Mais justement, comment l’identité catholique doit-elle être affirmée aujourd’hui ?
Jean Paul II, votre brillant prédécesseur auquel on ne cessera de vous comparer, a appliqué au monde entier la compréhension polonaise de l’affirmation religieuse : le repli identitaire. Longtemps soumis à l’hostilité communiste, le catholicisme polonais a vécu de se replier sur sa croyance fondamentale et de marquer ses frontières face à un monde extérieur agressif. À cette stratégie appartenait aussi la démonstration de force que constituent les rassemblements de foules. Force est de constater que cette stratégie a payé, notamment face à un protestantisme au visage flou et à la diversité déroutante.
Tout resserrement des rangs a cependant un coût, que l’Église catholique paie aujourd’hui au prix fort : les tourments que j’ai énumérés tout à l’heure, au nombre desquels la fin des élans œcuméniques inspirés par Paul VI. Or, aussi paradoxal que cela paraisse, le destin des protestants et celui des catholiques romains sont indissolublement liés. Plus encore : protestantisme et catholicisme ont besoin l’un de l’autre pour exister.
En douteriez-vous ? Je m’explique.
Force et faiblesse du protestantisme et catholicisme sont à l’inverse l’une de l’autre. La force protestante est de respecter sa pluralité, mais sa fragilité génétique est une incapacité à exprimer et mettre en œuvre son unité.

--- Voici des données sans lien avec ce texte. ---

(** What a response object writes for a body, arriving in any portions at a client whose reads reach [OnRead] by [feed]. *)
Definition intact (p : HttpResponse) (ws : list bytes) (body : bytes) {Q} `{ByteQueueLaws Q} (r : HttpClientResponse Q) : Prop :=
  rstatus_code_ r = status_code_ p /\ rstatus_ r = concat ws /\ body_ready_ r = true /\
  rcontent_length_ r = Zlen body /\
  rheaders_ r = fold_left (fun m h => smap_set (fst h) (snd h) m)
                  ((bstr "Content-Length", to_string (Zlen body)) :: headers_ p) [] /\
  bq_rep (data_ r) body.
Lemma response_fed {C T Q : Type} {HTC : TcpClientI T} {HTL : TcpClientLaws T} {HQ : ByteQueue Q}
  {HQL : ByteQueueLaws Q} {HQP : ByteQueuePacked Q} {HQS : ByteQueueSized Q} {HCB : HttpClientCallbackI C T Q}
  {HCL : HttpClientCallbackLaws C T Q} (feed : bytes -> eff (HttpClient C T Q) unit) (s : HttpClient C T Q)
  (p : HttpResponse) (ws : list bytes) (body : bytes) (chunks : list bytes) :
  (forall s data, tcl_open (client_ s) -> data <> [] -> feed data s = client_OnRead 0 data s) ->
  cwaiting s [] -> is_close_ p = false /\ session_ p = true /\ written_header_ p = false ->
  status_ok (proto_ p) (rversion_ p) (status_code_ p) ws -> status_ p = join (bstr " ") ws ->
  Forall header_ok (headers_ p) -> Forall (fun h => fst h <> bstr "Content-Length") (headers_ p) ->
  body <> [] -> Forall (fun c => c <> []) chunks -> concat chunks = snd (write_effect p (Some body) false) ->
  Zlen (concat chunks) < 2 ^ 30 -> Zlen (concat chunks) <= bq_slack_of (Q := Q) EXTRA_LEN_default ->
  exists s' r, for_each chunks feed s = Done s' tt /\ cb_ s' = given (cb_ s) r /\ tcl_open (client_ s') /\ intact p ws body r.
Proof.
  intros Hfeed Hw (Hc & Hse & Hwh) Hst Hs Hhs Hnocl Hbody Hne Hchunks Hlen Hslack. set (hs := (bstr "Content-Length", to_string (Zlen body)) :: headers_ p).
  pose proof Hst as [HP HV Hsl Hcode Hws Hn]. rewrite write_effect_first in Hchunks by done.
  rewrite (response_head_lines p _ ws Hs Hn) in Hchunks by lia. fold hs in Hchunks.
  pose proof Hlen as Hlen'. rewrite Hchunks in Hlen', Hslack. pose proof Hlen' as Hl2. rewrite Zlen_app in Hl2.
  set (head := head_text _) in *. pose proof (Zlen_nonneg head). pose proof (Zlen_nonneg body).
  assert (Hbl : 0 <= Zlen body < 2 ^ 31) by lia.
  assert (Hh : Forall header_ok hs) by (constructor; [apply content_length_ok; lia|done]).
  destruct (cfeed_head feed Hfeed _ _ _ ws hs body Hst Hh Hlen' Hslack
    (fun b => content_length_stored _ b _ _ _ ws (Zlen body) _ Hbl Hnocl) Hbody chunks s [] head Hw)
    as (s' & E & b & Hb & D & Ho); [|done|done|exact Hchunks|].
  { unfold head, head_text. intros E. apply app_nil in E as [_ E]. done. }
  eexists s', _. split; [exact E|]. split; [exact D|]. split; [exact Ho|].
  assert (Hcl := content_length_stored (fresh_response b) b (proto_ p) (rversion_ p) (status_code_ p) ws (Zlen body) _ Hbl Hnocl).
  unfold intact. fold hs in Hcl |- *. split_and!.
  all: destruct (fold_store_fields hs ((fresh_response b) <| header_ready_ := true |> <| data_ := b |>
    <| rproto_ := proto_ p |> <| rver_ := rversion_ p |> <| rstatus_code_ := status_code_ p |>
    <| rstatus_ := concat ws |>)) as (F1 & F2 & F3 & _).
  all: fold (head_response (fresh_response b) b (proto_ p) (rversion_ p) (status_code_ p) ws hs) in F1, F2, F3.
  all: destruct (head_response_ready (fresh_response b) b (proto_ p) (rversion_ p) (status_code_ p) ws hs) as [_ F4].
  all: destruct (head_response _ _ _ _ _ _ _) as [a1 a2 a3 a4 a5 a6 a7 a8 a9]; cbn in F1, F2, F3, F4, Hcl; subst; done.
Qed.

(** C11: what the server's response object writes for a body, received by the client in arbitrary
    portions, is delivered to the callback exactly once: status code and headers as set, the
    body unchanged, the words of the reason phrase run together.  The response is bounded by what
    the response's buffer takes without moving its contents (9840 bytes for [DataBuffer]). *)
Theorem response_delivered (T Q : Type) (HTC : TcpClientI T) (HTL : TcpClientLaws T) (HQ : ByteQueue Q)
  (HQL : ByteQueueLaws Q) (HQP : ByteQueuePacked Q) (HQS : ByteQueueSized Q) (s : HttpClient (resp_log Q) T Q)
  (p : HttpResponse) (ws : list bytes) (body : bytes) (chunks : list bytes)
  (Hw : cwaiting s []) (Hp : is_close_ p = false /\ session_ p = true /\ written_header_ p = false)
  (Hst : status_ok (proto_ p) (rversion_ p) (status_code_ p) ws) (Hs : status_ p = join (bstr " ") ws)
  (Hhs : Forall header_ok (headers_ p)) (Hnocl : Forall (fun h => fst h <> bstr "Content-Length") (headers_ p))
  (Hbody : body <> []) (Hne : Forall (fun c => c <> []) chunks)
  (Hchunks : concat chunks = snd (write_effect p (Some body) false))
  (Hlen : Zlen (concat chunks) < 2 ^ 30) (Hslack : Zlen (concat chunks) <= bq_slack_of (Q := Q) EXTRA_LEN_default) :
  exists s' r, for_each chunks (client_OnRead 0) s = Done s' tt /\ cb_ s' = cb_ s ++ [(0, Some r)] /\
    rstatus_code_ r = status_code_ p /\ rstatus_ r = concat ws /\ body_ready_ r = true /\
    rheaders_ r = fold_left (fun m h => smap_set (fst h) (snd h) m)
                    ((bstr "Content-Length", to_string (Zlen body)) :: headers_ p) [] /\
    bq_rep (data_ r) body.
Proof.
  destruct (response_fed (client_OnRead 0) s p ws body chunks ltac:(done) Hw Hp Hst Hs Hhs Hnocl Hbody Hne Hchunks Hlen Hslack)
    as (s' & r & E & Ec & _ & Hi1 & Hi2 & Hi3 & _ & Hi). exists s', r. done.
Qed.

(** ** Witness: an in-memory TCP client *)

#[export] Instance request_log_client : TcpClientI (list tcp_request) := {
  tc_connect _ _ := fun t => Done t tt;
  tc_send d := fun t => Done (t ++ [SWrite d]) tt;
  tc_read := fun t => Done (t ++ [SRead]) tt;
  tc_close := fun t => Done (t ++ [SClose]) tt }.
#[export] Instance request_log_laws : TcpClientLaws (list tcp_request).
Proof. refine {| tcl_open := fun _ => True |}. intros t _. eexists. done. Defined.

Definition demo_client : HttpClient (resp_log bytes) (list tcp_request) bytes :=
  mkHttpClient [] (bstr "127.0.0.1") 80 false [] (bstr "/") [] [] None.

(** A callback object that deletes the client when it gets its response.  With a body the client
    is not used again; without one [OnRead] asks for more through the deleted client. *)
Definition deleting_callback : HttpClientCallbackI bool (list tcp_request) bytes := {|
  OnHttpRead ret r := fun '(_, t) => Done (true, t) r; deleted c := c |}.
Definition deleting_client : HttpClient bool (list tcp_request) bytes :=
  mkHttpClient [] (bstr "127.0.0.1") 80 false [] (bstr "/") false [] None.
Example deleted_after_body :
  exists s', client_OnRead (HCB := deleting_callback) 0
    (bstr "HTTP/1.1 200 OK" ++ CRLF ++ bstr "Content-Length: 2" ++ CRLF ++ CRLF ++ bstr "hi") deleting_client = Done s' tt /\ cb_ s' = true.
Proof. eexists. split; [vm_compute; reflexivity|reflexivity]. Qed.
Example deleted_without_body :
  client_OnRead (HCB := deleting_callback) 0 (bstr "HTTP/1.1 200 OK" ++ CRLF ++ CRLF) deleting_client = Stuck.
Proof. vm_compute. reflexivity. Qed.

La force du catholicisme romain réside dans un sentiment d’appartenance qui l’unifie, mais il ne sait accueillir sa diversité interne, qu’il a tendance à rejeter. Protestants et catholiques ont donc beaucoup à apprendre les uns des autres, et seule une fréquentation régulière et respectueuse permet leur enrichissement réciproque.

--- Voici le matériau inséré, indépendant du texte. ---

(* ===== verification/WsClient.v ===== *)
(** The WebSocket client ([src/src/net/http/websocket/websocket_client.cpp]) and the opening
    handshake between it and the server session.

    The client is the callback object of an [HttpClient]: [ws_callback] is its instance of
    [HttpClientCallbackI].  What the client does is recorded in [out_] of its [Env]; the writes
    and closes it asks of the TCP client are passed on to it in the same order
    ([flush_tcp]). *)
From S2P Require Import Prelude Eff StdMap StdText StringEx Base64 ByteStream ByteQueue TcpPub HttpCommon HttpText HttpRequests HttpClient WsFrame WsBase WsSession.

Definition WebSocket_Key_Len : Z := 16.
Definition Websocket_Response_Code : Z := 101.
Definition kWebSocketPongTimeout : Z := 15 * 1000.

Section client.
Context {Q T : Type} {HQ : ByteQueue Q} {HTC : TcpClientI T}.
Context (SHA1 : bytes -> bytes) (random : nat -> Z) (now : Z).

Record WsClient : Type := mkWsClient {
  wbase_ : WsBase Q;
  key_ : bytes;
  http_ready_ : bool }.

Abbreviation M := (eff WsClient).

Definition cl_upd_env (f : Env -> Env) : M unit :=
  modify (fun s => s <| wbase_ ::= fun w => mkBase (frame_ w) (recv_buffer_vec_ w) (f (env_ w)) |>).

Definition cl_base {A} (m : eff (WsBase Q) A) : M A := zoom wbase_ (fun s w => s <| wbase_ := w |>) m.
Definition cl_env {A} (m : eff Env A) : M A := cl_base (on_env m).

(** [AsyncConnect]: the headers passed to [HttpClient::Get], in the order of the map. *)
Definition connect_headers (key : bytes) : headers :=
  smap_set (bstr "Sec-WebSocket-Version") (to_string 13)
    (smap_set (bstr "Sec-WebSocket-Key") (Base64Encode (firstn (Z.to_nat WebSocket_Key_Len) key))
      (smap_set (bstr "Connection") (bstr "Upgrade")
        (smap_set (bstr "Upgrade") (bstr "websocket") []))).

Definition client_OnTimer : M unit :=
  s ← get;
  if negb (is_connected_ (env_ (wbase_ s))) then mret tt
  else
    when (2000 <? now - last_send_ping_ms_ (env_ (wbase_ s))) (
      cl_upd_env (fun e => set_ping e now) ;; cl_env (SendPingFrame (EP := client_endpoint) random now)) ;;
    s ← get;
    let pong := last_recv_pong_ms_ (env_ (wbase_ s)) in
    if pong <=? 0 then cl_upd_env (fun e => set_pong e now)
    else when (kWebSocketPongTimeout <? now - pong) (
      cl_upd_env (fun e => set_connected e false) ;; cl_env (tcp_Close HandleStopped) ;;
      cl_upd_env (fun e => emit e [OnClose (-1) (bstr "ping/pong timeout")])).

(** The text collected in [ss] before the checks; [ss.clear()] does not remove it. *)
Definition headers_dump (hs : headers) : bytes :=
  bstr "{" ++ concat (map (fun h => bstr " " ++ fst h ++ bstr ":" ++ snd h) hs) ++ bstr "}".

Definition reject (desc : bytes) : M unit :=
  cl_upd_env (fun e => emit (set_connected e false) [OnClose (-1) desc]).

(** [headers_[key]] inserts an empty value for a missing key; the response object is returned. *)
Definition HandleHttpRespone (r : HttpClientResponse Q) : M (HttpClientResponse Q) :=
  s ← get;
  let ss := headers_dump (rheaders_ r) in
  if negb (rstatus_code_ r =? Websocket_Response_Code) then
    reject (ss ++ bstr "websocket http response code error:" ++ to_string_int (rstatus_code_ r)) ;; mret r
  else
    let '(connection_desc, hs) := smap_index (bstr "Connection") (rheaders_ r) in
    let r := r <| rheaders_ := hs |> in
    if negb (beqb connection_desc (bstr "Upgrade")) then
      reject (ss ++ bstr "websocket http response Connection error:" ++ connection_desc) ;; mret r
    else
      let '(upgrade_desc, hs) := smap_index (bstr "Upgrade") (rheaders_ r) in
      let r := r <| rheaders_ := hs |> in
      if negb (beqb upgrade_desc (bstr "websocket")) then
        reject (ss ++ bstr "websocket http response Upgrade error:" ++ connection_desc) ;; mret r
      else
        let hash_code := GenWebSocketHashcode SHA1 (Base64Encode (key_ s)) in
        let '(accept_hash, hs) := smap_index (bstr "Sec-WebSocket-Accept") (rheaders_ r) in
        let r := r <| rheaders_ := hs |> in
        if negb (beqb hash_code accept_hash) then
          reject (ss ++ bstr "websocket http response Sec-WebSocket-Accept error, response:" ++ accept_hash ++
                  bstr ", local hash:" ++ hash_code) ;; mret r
        else
          cl_upd_env (fun e => set_connected (emit e [OnConnection]) true) ;;
          modify (fun s => s <| http_ready_ := true |>) ;;
          mret (r <| data_ ::= bq_reset |>).

Definition client_frames (d : bytes) : M Z := cl_base (HandleFrame (EP := client_endpoint) random now d).

(** [OnHttpRead]; a null response is dereferenced only on success. *)
Definition client_OnHttpRead (ret : Z) (resp : option (HttpClientResponse Q)) : M (option (HttpClientResponse Q)) :=
  if ret <? 0 then reject (bstr "http read error") ;; mret resp
  else
    s ← get;
    r ← deref resp;
    if negb (http_ready_ s) then r ← HandleHttpRespone r; mret (Some r)
    else
      d ← lift (bq_string (data_ r));
      client_frames d ;;
      mret (Some (r <| data_ ::= bq_reset |>)).

(** The TCP requests among the recorded actions. *)
Definition tcp_do (a : ws_action) : eff T unit :=
  match a with
  | TcpWrite d => tc_send d
  | TcpClose => tc_close
  | _ => mret tt
  end.
Definition flush_tcp (old new : list ws_action) : eff T unit := for_each (skipn (length old) new) tcp_do.

(** The client as the callback object of its HTTP client. *)
Definition ws_OnHttpRead (ret : Z) (resp : option (HttpClientResponse Q)) :
  eff (WsClient * T) (option (HttpClientResponse Q)) := fun '(c, t) =>
  match client_OnHttpRead ret resp c with
  | Done c' r =>
      match flush_tcp (out_ (env_ (wbase_ c))) (out_ (env_ (wbase_ c'))) t with
      | Done t' _ => Done (c', t') r
      | Raised t' e => Raised (c', t') e
      | Stuck => Stuck
      end
  | Raised c' e => Raised (c', t) e
  | Stuck => Stuck
  end.
#[local] Instance ws_callback : HttpClientCallbackI WsClient T Q := { OnHttpRead := ws_OnHttpRead; deleted _ := false }.

(** [AsyncConnect] on the HTTP client whose callback this is. *)
Definition AsyncConnect (subpath : bytes) : eff (HttpClient WsClient T Q) Z :=
  s ← get; Get subpath (connect_headers (key_ (cb_ s))).
End client.
Arguments WsClient Q : clear implicits.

Arrivera-t-il, le jour où toutes les Églises chrétiennes reconnaîtront qu’elles ont ensemble hérité du Christ ? Viendra-t-il, ce jour où elles se reconnaîtront partenaires d’un mouvement religieux appelé « christianisme », sans qu’aucune ne revendique pour elle seule toute la vérité ? Quand ce jour sera arrivé et que l’on pensera l’unité du christianisme en termes de pluralité et non plus d’uniformité, alors l’annuelle « semaine de prière pour l’unité des chrétiens » cessera d’être une insipide ritournelle. Car ce jour-là la prière de Jésus pour que les siens se reconnaissent unis dans leur diversité sera enfin montée au cœur des hiérarchies institutionnelles.
Cela nous reconduit à la question de l’identité. On vous demandera d’être ferme. Mais comment dire aujourd’hui l’identité catholique au sein du christianisme et, plus largement, l’identité chrétienne au sein des religions du monde ? J’appelle de mes vœux un pape qui allie l’affirmation identitaire forte à l’esprit d’ouverture. Car n’est-ce pas quitter la position de peur que d’exposer une identité ouverte plutôt que fermée, une identité qui n’exclut pas l’autre mais le respecte, qui affiche sa différence sans nier la valeur de l’autre ? Même les partis politiques reconnaissent, au gré de leurs alliances, qu’ils œuvrent ensemble au bien commun…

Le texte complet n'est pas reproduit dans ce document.